(* ===== verification/ShuffleGenerator.v ===== *)
(** Random permutations drawn one element at a time: [Common/ShuffleGenerator.h].

    The draws of [std::uniform_int_distribution] are an argument; what the library
    promises of a draw is that it lies within the bounds asked for. *)
From S2P Require Import Prelude.

(** [selected] holds the elements that differ from their index. *)
Record ShuffleGenerator := { N : Z; count : Z; selected : gmap Z Z }.

Definition new_shuffle (n : Z) : ShuffleGenerator := {| N := n; count := n; selected := ∅ |}.

(** [operator()]; [value] is the draw between 0 and the decremented count. *)
Definition next (g : ShuffleGenerator) (value : Z) : outcome (Z * ShuffleGenerator) :=
  if count g =? 0 then Throw runtime_error else
  let count := count g - 1 in
  let rval := default count (selected g !! count) in
  match selected g !! value with
  | Some x => Ok (x, {| N := N g; count := count; selected := <[value := rval]> (selected g) |})
  | None => Ok (value, {| N := N g; count := count; selected := <[value := rval]> (selected g) |})
  end.

Definition reset (g : ShuffleGenerator) : ShuffleGenerator := {| N := N g; count := N g; selected := ∅ |}.

Fixpoint next_all (g : ShuffleGenerator) (draws : list Z) : outcome (list Z * ShuffleGenerator) :=
  match draws with
  | [] => Ok ([], g)
  | v :: draws => '(x, g) ← next g v; '(xs, g) ← next_all g draws; Ok (x :: xs, g)
  end.

(** The draws are within their bounds. *)
Fixpoint draws_ok (count : Z) (draws : list Z) : Prop :=
  match draws with [] => True | v :: draws => 0 <= v < count /\ draws_ok (count - 1) draws end.

(** The elements left: the array of the shuffle. *)
Definition element (g : ShuffleGenerator) (i : Z) : Z := default i (selected g !! i).
Definition left_over (g : ShuffleGenerator) : list Z := map (element g) (seqZ 0 (count g)).

Lemma swap_remove {A} (l : list A) i x a : l !! i = Some x -> l ++ [a] ≡ₚ x :: <[i := a]> l.
Proof.
  intros Hi. pose proof (lookup_lt_Some _ _ _ Hi) as Hl. rewrite <- (take_drop_middle l i x Hi) at 1. rewrite (insert_take_drop l i a Hl).
  rewrite <- app_assoc. cbn. rewrite <- Permutation_middle. constructor. by rewrite app_assoc, <- Permutation_cons_append, Permutation_middle.
Qed.

Lemma next_spec g v : 0 <= v < count g ->
  exists x g', next g v = Ok (x, g') /\ count g' = count g - 1 /\ N g' = N g /\ left_over g ≡ₚ x :: left_over g'.
Proof.
  intros Hv. unfold next. rewrite (proj2 (Z.eqb_neq _ _)) by lia. cbn zeta.
  set (rval := default (count g - 1) (selected g !! (count g - 1))).
  set (g' := {| N := N g; count := count g - 1; selected := <[v := rval]> (selected g) |}).
  exists (element g v), g'. split; [unfold element; by destruct (selected g !! v)|]. split_and!; [done|done|].
  assert (E : left_over g = map (element g) (seqZ 0 (count g - 1)) ++ [rval]).
  { unfold left_over. replace (count g) with ((count g - 1) + 1) at 1 by lia. rewrite seqZ_app by lia. rewrite map_app. f_equal. }
  assert (E' : left_over g' = (if decide (v = count g - 1) then map (element g) (seqZ 0 (count g - 1))
                               else <[Z.to_nat v := rval]> (map (element g) (seqZ 0 (count g - 1))))).
  { apply list_eq. intros i. unfold left_over. cbn [count g']. rewrite list_lookup_fmap.
    assert (Hg : forall z, element g' z = if decide (z = v) then rval else element g z).
    { intros z. unfold element, g'. cbn. case_decide; [subst; by rewrite lookup_insert_eq|by rewrite lookup_insert_ne]. }
    destruct (decide (v = count g - 1)) as [Ev|Ev].
    - rewrite list_lookup_fmap. destruct (seqZ 0 (count g - 1) !! i) as [z|] eqn:Ez; [|done]. cbn. rewrite Hg.
      apply lookup_seqZ in Ez. case_decide; [lia|done].
    - destruct (decide (i = Z.to_nat v)) as [->|Hi].
      + rewrite list_lookup_insert_eq by (rewrite length_map, length_seqZ; lia).
        rewrite (proj2 (lookup_seqZ _ _ _ _)) by (split; [reflexivity|lia]). cbn. rewrite Hg. case_decide; [done|lia].
      + rewrite list_lookup_insert_ne by done. rewrite list_lookup_fmap. destruct (seqZ 0 (count g - 1) !! i) as [z|] eqn:Ez; [|done].
        cbn. rewrite Hg. apply lookup_seqZ in Ez. case_decide; [lia|done]. }
  rewrite E, E'. destruct (decide (v = count g - 1)) as [->|Hv'].
  - rewrite <- Permutation_cons_append. done.
  - apply swap_remove. rewrite list_lookup_fmap, (proj2 (lookup_seqZ _ _ _ v)); [done|lia].
Qed.

Lemma next_all_spec draws g : draws_ok (count g) draws ->
  exists xs g', next_all g draws = Ok (xs, g') /\ count g' = count g - zlen draws /\ N g' = N g /\ left_over g ≡ₚ xs ++ left_over g'.
Proof.
  revert g. induction draws as [|v draws IH]; intros g Hd; cbn [next_all].
  { exists [], g. rewrite zlen_nil. split_and!; [done|lia|done|done]. }
  destruct Hd as [Hv Hd]. destruct (next_spec g v Hv) as (x & g1 & -> & Ec & En & HP). cbn [mbind outcome_bind].
  rewrite <- Ec in Hd. destruct (IH g1 Hd) as (xs & g2 & -> & Ec2 & En2 & HP2). cbn [mbind outcome_bind].
  exists (x :: xs), g2. rewrite zlen_cons. split_and!; [done|lia|by rewrite En2|]. rewrite HP, HP2. done.
Qed.

Lemma left_over_new n : left_over (new_shuffle n) = seqZ 0 n.
Proof. unfold left_over, element. cbn. rewrite <- (map_id (seqZ 0 n)) at 2. apply map_ext. intros i. by rewrite lookup_empty. Qed.

(** Whatever numbers the random source draws, the generator yields every
    index below [n] exactly once: the first [k] values are different indexes, all
    [n] of them are a permutation, and the next call throws. *)
Theorem shuffle_permutation (n : Z) (draws : list Z) :
  0 <= n -> zlen draws <= n -> draws_ok n draws ->
  exists xs g, next_all (new_shuffle n) draws = Ok (xs, g) /\ zlen xs = zlen draws /\ NoDup xs /\
    Forall (fun x => 0 <= x < n) xs /\
    (zlen draws = n -> xs ≡ₚ seqZ 0 n /\ forall v, next g v = Throw runtime_error).
Proof.
  intros Hn Hl Hd. destruct (next_all_spec draws (new_shuffle n) Hd) as (xs & g & E & Ec & _ & HP). cbn [count new_shuffle] in Ec.
  rewrite left_over_new in HP. exists xs, g.
  assert (Hlen : length (left_over g) = Z.to_nat (count g)) by (unfold left_over; by rewrite length_map, length_seqZ).
  pose proof (Permutation_length HP) as HL. rewrite length_app, length_seqZ, Hlen in HL.
  assert (HN : NoDup (xs ++ left_over g)) by (rewrite <- HP; apply NoDup_seqZ).
  apply NoDup_app in HN as (HN & _ & _). split_and!; [done|unfold zlen in *; lia|done| |].
  - apply Forall_forall. intros x Hx. assert (Hin : x ∈ seqZ 0 n) by (rewrite HP; apply elem_of_app; by left).
    apply elem_of_seqZ in Hin. lia.
  - intros Ez. assert (Hg : left_over g = []) by (apply nil_length_inv; lia). rewrite Hg, app_nil_r in HP. split; [done|].
    intros v. unfold next. by rewrite (proj2 (Z.eqb_eq (count g) 0)) by lia.
Qed.

Lemma shuffle_permutation_witness :
  exists g, next_all (new_shuffle 4) [1; 1; 0; 0] = Ok ([1; 3; 0; 2], g) /\ [1; 3; 0; 2] ≡ₚ seqZ 0 4.
Proof.
  destruct (shuffle_permutation 4 [1; 1; 0; 0]) as (xs & g & E & _ & _ & _ & H); [lia|done|cbn; lia|].
  assert (Ex : xs = [1; 3; 0; 2]). { vm_compute in E. by injection E as <- _. }
  exists g. rewrite <- Ex. split; [exact E|]. by apply H.
Defined.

• Requirement: Once you find the string "pose" in a line of the records, copy that line.

• Solution to the exercise:
  intros Hi. pose proof (lookup_lt_Some _ _ _ Hi) as Hl. rewrite <- (take_drop_middle l i x Hi) at 1. rewrite (insert_take_drop l i a Hl).
  pose proof (Permutation_length HP) as HL. rewrite length_app, length_seqZ, Hlen in HL.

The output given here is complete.